= William Andrews (Australian actor) =

William Alexander Andrews (21 July 1836 – 28 September 1878), sometimes referred to as "Billy Andrews", was an Australian comic actor, who had a short career but was immensely popular, and like G. V. Brooke, became the yardstick by which later comedians were judged.

==History==
Andrews was born at 64 George Street, Sydney, "opposite the Central Police Station", a son of Alexander Andrews and Hebe Andrews, née Chippendale (1815–1874), who married 17 May 1834.

Notable roles include:
- Felix O'Callaghan in His Last Legs (1865) also played by his brother Alex.
- Baillie Nichol Jarvie in Rob Roy (1869)
- the mock Duke in Honeymoon (1868)
- "Perkyn Middlewick" in Our Boys (1878)
- "Deacon Skinner" in Struck Oil (1875)
- "Scrubs" in Rory O'More, his last appearance, which he played for two nights at the Sydney Queen's Theatre, but was practically inaudible, and died three weeks later of Bright's disease at his home in Liverpool Street, Woolloomooloo.

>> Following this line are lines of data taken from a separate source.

Lemma ent_update_ok i e rtt c d :
  Forall ent_ok (rbent d) -> rbent d !! i = Some e -> 0 <= rtt <= RTT_MAX ->
  ents_hits (rbent d) + 1 < 2 ^ 32 -> (forall c', c = Some c' -> Z.to_nat c' = i) ->
  wp (ent_update i rtt) (fun _ d' => counted 1 c d d') d.
Proof.
  intros Hf He Hrtt Hh Hc. unfold RTT_MAX in Hrtt.
  pose proof (Forall_lookup_1 _ _ _ _ Hf He) as (Hr & Hmn & Hmx & Hrs).
  pose proof (ents_hits_elem _ _ _ Hf He).
  apply wp_bind, (wp_get_ent _ e); [done |].
  destruct (wp_ok _ _ _ (stats_update_ok BMAX ltac:(unfold BMAX; lia) rtt (pcntrng e) Hr
    ltac:(lia) ltac:(lia) ltac:(lia) ltac:(unfold BMAX; lia)))
    as ([] & rng & -> & Hr' & Htc & _ & Hmn' & Hmx').
  apply (wp_put_ent _ e); [done |].
  split; [done |]. split; [apply length_insert |]. split.
  { apply Forall_insert; [done |]. split; [done |]. simpl. unfold is_u32 in *.
    rewrite Hmn', Hmx'. repeat split; try lia; destruct (rtt <? _); lia. }
  split; [simpl; rewrite (ents_hits_insert _ _ e) by done; simpl; lia |].
  intros c' Hc' e0 He0. rewrite (Hc c' Hc') in *. simplify_eq. simpl.
  rewrite list_lookup_insert_eq by (by eapply lookup_lt_Some).
  eexists. split; [done |]. simpl. split; [done | lia].
Qed.

Lemma drain_ok c slots : forall d,
  Forall ent_ok (rbent d) -> Forall (slot_ok (length (rbent d))) slots ->
  (forall c', c = Some c' -> slots_at c' slots) ->
  ents_hits (rbent d) + occ slots < 2 ^ 32 ->
  wp (drain slots) (fun l d' => l = replicate (length slots) ULONG_MAX
    /\ counted (occ slots) c d d') d.
Proof.
  induction slots as [|data slots IH]; intros d Hf Hs Hc Hh; simpl.
  - apply wp_ret. split; [done |]. by apply counted_refl.
  - apply Forall_cons in Hs as [Hd Hs]. rewrite occ_cons in *. pose proof (occ_nonneg slots).
    apply wp_bind.
    eapply (wp_mono _ (fun _ d' => counted (if data =? ULONG_MAX then 0 else 1) c d d')).
    + destruct (Z.eqb_spec data ULONG_MAX) as [-> | Hn].
      * apply wp_ret. by apply counted_refl.
      * destruct Hd as [-> | [Hce Hrtt]]; [done |].
        destruct (lookup_lt_is_Some_2 (rbent d) (Z.to_nat (data mod 2 ^ 32))) as [e He]; [lia |].
        apply (ent_update_ok _ e); [done | done | done | lia |].
        intros c' Hc'. specialize (Hc c' Hc'). apply Forall_cons in Hc as [[? | ->] _]; done.
    + intros _ d' Hcd. pose proof Hcd as (_ & Hl & Hf' & Hh' & _).
      apply wp_bind. eapply wp_mono.
      * apply (IH d'); [done | by rewrite Hl | | lia].
        intros c' Hc'. by specialize (Hc c' Hc'); apply Forall_cons in Hc as [_ Hc].
      * simpl. intros l d'' [-> Hcd']. apply wp_ret. split; [done |].
        by eapply counted_trans.
Qed.

(** ** Update buffers *)

Definition active (ub : TfwApmUBuf) : list Z :=
  if counter ub mod 2 =? 0 then ubent0 ub else ubent1 ub.
Definition inactive (ub : TfwApmUBuf) : list Z :=
  if counter ub mod 2 =? 0 then ubent1 ub else ubent0 ub.

(** Updates go to the active array; the other one is empty. *)
Definition ub_ok (n sz : nat) (ub : TfwApmUBuf) : Prop :=
  length (active ub) = sz /\ Forall (slot_ok n) (active ub)
  /\ inactive ub = replicate sz ULONG_MAX.

Definition ub_empty (ub : TfwApmUBuf) : Prop := occ (active ub) = 0.

Definition occ_all (ubs : list TfwApmUBuf) : Z := zsum (occ ∘ active <$> ubs).

Lemma occ_all_nonneg ubs : 0 <= occ_all ubs.
Proof.
  apply zsum_nonneg, Forall_fmap, Forall_true. intros. apply occ_nonneg.
Qed.

Lemma parity_succ c : (u64 (c + 1) - 1) mod 2 = c mod 2 /\ u64 (c + 1) mod 2 = (c + 1) mod 2.
Proof.
  unfold u64. assert (H : (c + 1) mod 2 ^ 64 = c + 1 - 2 * (2 ^ 63 * ((c + 1) / 2 ^ 64))).
  { rewrite Z.mod_eq by lia. lia. }
  rewrite H. split.
  - replace (c + 1 - 2 * (2 ^ 63 * ((c + 1) / 2 ^ 64)) - 1)
      with (c + - (2 ^ 63 * ((c + 1) / 2 ^ 64)) * 2) by lia. apply Z_mod_plus_full.
  - replace (c + 1 - 2 * (2 ^ 63 * ((c + 1) / 2 ^ 64)))
      with (c + 1 + - (2 ^ 63 * ((c + 1) / 2 ^ 64)) * 2) by lia. apply Z_mod_plus_full.
Qed.

(** After the counter has moved the drained array is the one without updates. *)
Lemma ub_drained n sz ub :
  ub_ok n sz ub -> (0 <= Z.of_nat n)%Z ->
  let l := replicate sz ULONG_MAX in
  let ub' := if (u64 (counter ub + 1) - 1) mod 2 =? 0
             then MkUBuf l (ubent1 ub) (u64 (counter ub + 1))
             else MkUBuf (ubent0 ub) l (u64 (counter ub + 1)) in
  ub_ok n sz ub' /\ ub_empty ub' /\ inactive ub' = l.
Proof.
  destruct (parity_succ (counter ub)) as [Hp Hq]. rewrite Hp.
  intros (Hl & Hs & Hi) _ l.
  assert (Forall (slot_ok n) l) by (apply Forall_replicate; by left).
  assert (Hpar : (counter ub + 1) mod 2 = 1 - counter ub mod 2).
  { pose proof (Z.mod_pos_bound (counter ub) 2 ltac:(lia)).
    rewrite Zplus_mod. change (1 mod 2) with 1.
    destruct (Z.eq_dec (counter ub mod 2) 0) as [-> |]; [done |].
    replace (counter ub mod 2) with 1 by lia. done. }
  unfold ub_ok, ub_empty, active, inactive in *.
  destruct (Z.eqb_spec (counter ub mod 2) 0) as [He | He]; simpl; rewrite Hq, Hpar.
  - rewrite He. simpl. rewrite Hi. unfold l. rewrite length_replicate, occ_empty. done.
  - pose proof (Z.mod_pos_bound (counter ub) 2 ltac:(lia)).
    replace (counter ub mod 2) with 1 by lia. simpl. rewrite Hi. unfold l.
    rewrite length_replicate, occ_empty. done.
Qed.

Lemma drain_cpus_ok c sz ubs : forall d,
  Forall ent_ok (rbent d) -> Forall (ub_ok (length (rbent d)) sz) ubs ->
  (forall c', c = Some c' -> Forall (fun ub => slots_at c' (active ub)) ubs) ->
  ents_hits (rbent d) + occ_all ubs < 2 ^ 32 ->
  wp (drain_cpus ubs) (fun ubs' d' => length ubs' = length ubs
    /\ Forall (fun ub => ub_ok (length (rbent d)) sz ub /\ ub_empty ub) ubs'
    /\ counted (occ_all ubs) c d d') d.
Proof.
  induction ubs as [|ub ubs IH]; intros d Hf Hu Hc Hh; simpl.
  - apply wp_ret. split; [done |]. split; [constructor |]. by apply counted_refl.
  - apply Forall_cons in Hu as [Hub Hu].
    change (occ_all (ub :: ubs)) with (occ (active ub) + occ_all ubs) in *.
    pose proof (occ_all_nonneg ubs).
    destruct (ub_drained _ _ _ Hub ltac:(lia)) as (Hok & Hemp & _).
    destruct (parity_succ (counter ub)) as [Hp _].
    assert (Hd : wp (drain (active ub)) (fun l d' => l = replicate sz ULONG_MAX
                  /\ counted (occ (active ub)) c d d') d).
    { destruct Hub as (Hl & Hs & _). rewrite <- Hl.
      apply drain_ok; [done | done | | lia].
      intros c' Hc'. by specialize (Hc c' Hc'); apply Forall_cons in Hc as [Hc _]. }
    apply wp_bind.
    eapply (wp_mono _ (fun ub' d' => (ub_ok (length (rbent d)) sz ub' /\ ub_empty ub')
                        /\ counted (occ (active ub)) c d d')).
    + rewrite Hp in *. unfold active in Hd at 1.
      destruct (counter ub mod 2 =? 0); apply wp_bind; (eapply wp_mono; [exact Hd |]);
        intros l d' [-> Hcd]; by apply wp_ret.
    + intros ub' d' [Hub' Hcd]. pose proof Hcd as (_ & Hl & Hf' & Hh' & _).
      apply wp_bind. eapply wp_mono.
      * apply (IH d'); [done | by rewrite Hl | | lia].
        intros c' Hc'. by specialize (Hc c' Hc'); apply Forall_cons in Hc as [_ Hc].
      * simpl. intros ubs' d'' (Hlen & Hus & Hcd'). apply wp_ret. split; [simpl; congruence |].
        rewrite Hl in Hus. split; [by constructor |]. by eapply counted_trans.
Qed.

His wife, brother and sister were with him at the end.
Criticism of his work is hard to find — apart from being cast as the Artful Dodger in Oliver Twist, which part should have gone to a much smaller man. In other productions he played Mr Bumble.

==Family==
Andrews was married and had three children by a previous marriage:
- eldest daughter (born 22 April 1866), no details yet found
- William Inglewood Andrews (c. 1863 – 13 August 1885)
- Elizabeth Andrews (c. 3 June 1869 – 3 February 1887)

His brother Alec Andrews (1845 – 3 January 1895) was also a comedian; he had a sister at 70 Albion Street, Surry Hills, and another brother, James, about whom little has been found. His widow remarried and lived in Melbourne.